Dilbert stood and walked to the front of the room. He nodded at Snake, clicked the trackpad on the computer. Immediately, footage of the Delgado couple flooded the screen—Dilbert’s previous video, edited to the music.
“I think most of you remember my Delgado project,” he said.
“I’ve been working on it for quite a while. I showed a rough cut at the last meeting, for those of you who weren’t here. But I needed just a few more shots—something special to complete it.”
Dilbert paused, licked his lips, and Lucas shivered. Even from this distance, even in this cramped space, he could see the feral hunger, the madness, in Dilbert’s eyes.
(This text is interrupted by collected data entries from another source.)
Lemma global_deallocate_spec g blk ext throws :
  block_ok blk → (∀ a, 0 ≤ ext a) → ginv g (λ a, ext a + cov1 blk a) →
  outcome end_read throws (λ g', ginv g' ext) (global_deallocate end_read g blk).
Proof.
  intros Hblk Hext Hg. unfold global_deallocate.
  eapply outcome_bind; [apply (coalesce_outcome end_read GlobalSet)|].
  - by apply ginv_free in Hg.
  - done.
  - intros a. pose proof (ginv_cov _ _ Hg a) as Hca. cbv beta in Hca. pose proof (ginv_up _ _ Hg a). specialize (Hext a). lia.
  - intros [m l'] (Hwf & Hcov & _). eapply ginv_with_free; [done..|]. intros a. rewrite Hcov. lia.
Qed.

Lemma first_fit_ginv g ext size blk free :
  ginv g ext → 0 < size < 2 ^ 64 → first_fit (free_blocks_ g) size = (blk, free) →
  (blk = null_block ∧ free = free_blocks_ g ∧ Forall (λ b, size_ b < size) free) ∨
  (block_owned blk size ∧ is_valid blk = true ∧ ginv (with_free g free) (λ a, ext a + cov1 blk a)).
Proof.
  intros Hg Hs Hf. apply first_fit_spec in Hf as [(-> & -> & ?)|(Hp & Hsz & Hend & Hwf & Hcov)];
    [by left| |by eapply ginv_free|lia]. right. split_and!.
  - unfold block_owned, block_ok. lia.
  - unfold is_valid. by rewrite (proj2 (Z.eqb_neq _ _)) by lia.
  - eapply ginv_with_free; [done|done| |].
    + intros a. pose proof (ginv_ext _ _ Hg a). pose proof (cov1_nonneg blk a). lia.
    + intros a. rewrite Hcov. lia.
Qed.

(** Growing: the new upstream block becomes part of the free set. *)
Lemma grow_spec g ext size :
  ginv g ext → 0 ≤ size ≤ maximum_size_ g - current_size_ g →
  outcome end_read True (λ '(blk, g'),
    outcome end_read True (λ '(_, free), ginv (with_free g' free) ext ∧ (0 < size → ∃ b, b ∈ free ∧ size ≤ size_ b))
      (coalesce_block (end_read GlobalSet blk) (free_blocks_ g') blk))
    (global_expand_arena upstream_allocate g size).
Proof.
  intros Hg Hs. unfold global_expand_arena. destruct (Z.ltb_spec 0 size) as [Hpos|].
  2: { simpl. split_and!; [by destruct g|lia]. }
  pose proof (upstream_fresh (upstream_blocks_ g) size Hpos (ginv_up _ _ Hg)) as Hup.
  destruct (upstream_allocate (upstream_blocks_ g) size) as [p|e| |]; try done. simpl.
  destruct Hup as [Hok Hdisj].
  eapply outcome_impl; [apply (coalesce_outcome end_read GlobalSet _ _ True)|done|].
  - by eapply ginv_free.
  - done.
  - intros a. pose proof (ginv_cov _ _ Hg a). pose proof (ginv_ext _ _ Hg a). specialize (Hdisj a). lia.
  - intros [m l'] (Hwf & Hcov & Hin & Hsz). split; [|intros _; by exists m].
    pose proof (ginv_size _ _ Hg). pose proof (ginv_max _ _ Hg).
    split; simpl; [done| |by eapply ginv_ext| | |done].
    + intros a. rewrite cov_app. simpl. specialize (Hdisj a). lia.
    + intros a. rewrite Hcov, cov_app. simpl. pose proof (ginv_cov _ _ Hg a). lia.
    + rewrite u64_small by lia. lia.
Qed.

Lemma size_to_grow_bounds g ext size :
  ginv g ext → 0 < size < 2 ^ 64 →
  0 ≤ size_to_grow g size ≤ maximum_size_ g - current_size_ g ∧
  (current_size_ g + size ≤ maximum_size_ g → size ≤ size_to_grow g size).
Proof.
  intros Hg Hs. pose proof (ginv_size _ _ Hg). pose proof (ginv_max _ _ Hg). unfold size_to_grow.
  destruct (Z.ltb_spec (maximum_size_ g) (u64 (current_size_ g + size))) as [Hlt|Hge].
  - split; [lia|]. intros Hle. rewrite u64_small in Hlt by lia. lia.
  - rewrite u64_small by lia. lia.
Qed.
Dilbert paused his video. “Saturday night I was back there, doing some work in the basement. Getting some footage. But someone tripped the alarm while I was there, and . . . and that’s all I really know about that. Someone hit me, that much I know.” He rubbed at the huge red spot on his head again, making sure everyone saw. “But when I woke up, I was in a car with . . . Humpty. The guy Donavan brought.”
“This was last night?” asked Hondo.
“Night before. Saturday night. Pretty late. But here’s the thing: no one’s seen Donavan since the last meeting.”
“So?” said Hondo.
“So,” said Snake, joining the conversation again. “We think we have a Benedict Arnold. Think about it: Donavan shows up with this Humpty guy out of the blue, who immediately tries to start a fight with us—comes in and insults who we are, what we do. Then they both disappear, and suddenly, Donavan’s project shows up in the paper—with Humpty’s face on it. Then, Saturday night, they show up at Dilbert’s project—”
“Wait—you saw Donavan there?” said another. “I thought you said no one’s seen him since last meeting.”